The lawsuit, originally filed in 2016, alleges Canada Dry’s labelling is misleading, as lab tests revealed the ginger ale contained “no detectable amount of any ginger compounds.” Dr Pepper’s own test results corroborated this finding, showing an amount of ginger indiscernible to humans.
Another Dr Pepper study found that 25 percent of purchasers chose the Canada Dry brand of ginger ale because they believed it was “made with real ginger.” Commenting on the evidence, Judge Cousins asserted, “[c]learly, if a quarter of Canada Dry consumers were listing the ginger claim as a top five reason why they bought the product, the claim is material. Dr Pepper cannot walk back evidence contained in its own documents.”
Judge Cousins also rejected Dr Pepper’s argument that plaintiffs lacked a common definition of “real ginger,” noting that “such material alleged misrepresentations were made here to the entire class, because no Canada Dry purchaser was not exposed to the alleged misrepresentation. Therefore, the standard requires only that the court find there is a probability that reasonable consumers could be misled, not that they all believed ‘Made From Real Ginger’ means the same thing.”
An expert for the plaintiffs conducted surveys and found that 78.5 percent of purchasers of Canada Dry believed it contained real ginger root. The “made from real ginger” claim lead customers to pay a four percent price premium. Applying the figure to a class of all Canada Dry purchasers in California since December 2012, plaintiffs’ expert calculated damages of approximately $10.8 million.
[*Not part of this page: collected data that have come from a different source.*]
(* ===== verification/Errors.v ===== *)
(** * Grouped and timeout errors: [src/errors]

    A group of errors, and an error that wraps another with a timeout.  The HTTP
    errors of the package are those of a framework and are not modelled. *)

From S2P Require Import Prelude GoErrors.
From stdpp Require Import options.

(** ** [group.go] *)

Record Group := mkGroup { errors : list error }.

Definition NewGroup : Group := mkGroup [].

(** Nil errors are skipped. *)
Definition Add (g : Group) (errs : list (option error)) : Group :=
  foldl (fun g err => match err with None => g | Some err => mkGroup (errors g ++ [err]) end) g errs.

Section Text.
(** [err.Error()] *)
Variable text : error -> string.
Definition Error (g : Group) : string :=
  match errors g with
  | [] => ""
  | [e] => text e
  | _ => "multiple errors"
  end.
End Text.

(** A copy, so that the caller cannot change the group. *)
Definition Errors (g : Group) : list error := errors g.
Definition Len (g : Group) : nat := length (errors g).
Definition Has (g : Group) (target : string) : bool := existsb (fun e => errors_Is e target) (errors g).
Definition First (g : Group) : option error := head (errors g).
Definition IsNil (g : Group) : bool := Len g =? 0.

(** ** [timeout.go] *)

Definition NewTimeoutError (timeout : Z) (err : error) : error := ErrStruct "TimeoutError" timeout "timeout" err.
Definition as_timeout (e : error) : option Z :=
  match e with
  | ErrStruct type timeout _ _ => if bool_decide (type = "TimeoutError"%string) then Some timeout else None
  | _ => None
  end.
Definition IsTimeoutError (err : error) : bool := if errors_As as_timeout err is Some _ then true else false.

Lemma Add_errors g errs : errors (Add g errs) = errors g ++ omap id errs.
Proof.
  unfold Add. revert g. induction errs as [|[e|] errs IH]; intros g; cbn; [by rewrite app_nil_r| |by apply IH].
  rewrite IH. cbn. by rewrite <- (assoc_L (++)).
Qed.

(** A group is to its errors what [errors.Join] is: nil together, with the same
    errors below it, whatever the calls of [Add] that built it. *)
Theorem group_join (batches : list (list (option error))) target :
  let g := foldl Add NewGroup batches in
  errors g = omap id (concat batches) /\
  (IsNil g = true <-> errors_Join (concat batches) = None) /\
  (Has g target = true <-> exists e, errors_Join (concat batches) = Some e /\ errors_Is e target = true).
Proof.
  intros g. assert (Hg : errors g = omap id (concat batches)).
  { unfold g. assert (Hall : forall g0, errors (foldl Add g0 batches) = errors g0 ++ omap id (concat batches)).
    { induction batches as [|b batches IH]; intros g0; cbn [foldl concat]; [by rewrite app_nil_r|].
      rewrite IH, Add_errors, omap_app. by rewrite <- (assoc_L (++)). }
    apply (Hall NewGroup). }
  split; [done|]. unfold IsNil, Len, Has, errors_Join. rewrite Hg.
  destruct (omap id (concat batches)) as [|e es]; cbn [length existsb].
  - split; [done|]. split; [done|]. by intros (? & ? & _).
  - split; [done|]. split; [intros H; exists (ErrJoin (e :: es)); by split|]. by intros (? & [= <-] & H).
Qed.

(** A timeout error is recognised through any wrapping, and hides nothing of the
    error it wraps. *)
Theorem timeout_found timeout err e target :
  wraps e (NewTimeoutError timeout err) ->
  IsTimeoutError e = true /\ (errors_Is err target = true -> errors_Is e target = true).
Proof.
  intros Hw. split.
  - unfold IsTimeoutError. destruct (errors_As as_timeout e) eqn:E; [done|].
    by apply (proj1 (errors_As_None as_timeout e) E) in Hw.
  - rewrite !errors_Is_spec. intros Ht.
    assert (Htr : forall a b, wraps a b -> forall c, wraps b c -> wraps a c).
    { clear. induction 1; intros c0 Hc; [done|..]; econstructor; eauto. }
    eapply Htr; [exact Hw|]. by constructor.
Qed.

Lemma timeout_found_witness :
  IsTimeoutError (ErrWrapf "call" (NewTimeoutError 5 Canceled)) = true /\
  errors_Is (ErrWrapf "call" (NewTimeoutError 5 Canceled)) "context canceled" = true.
Proof.
  split; [apply (timeout_found 5 Canceled _ "context canceled")|apply (timeout_found 5 Canceled)];
    first [reflexivity|by repeat constructor].
Defined.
Dr Pepper attempted to throw out the survey results, alleging they relied upon bias and flawed methodology. While Judge Cousins agreed that some of survey’s methodology was “problematic,” he deemed the expert opinions admissible, noting that “to the extent that plaintiffs’ expert evidence is imperfect, these imperfections go to the weight of the evidence, not the admissibility.”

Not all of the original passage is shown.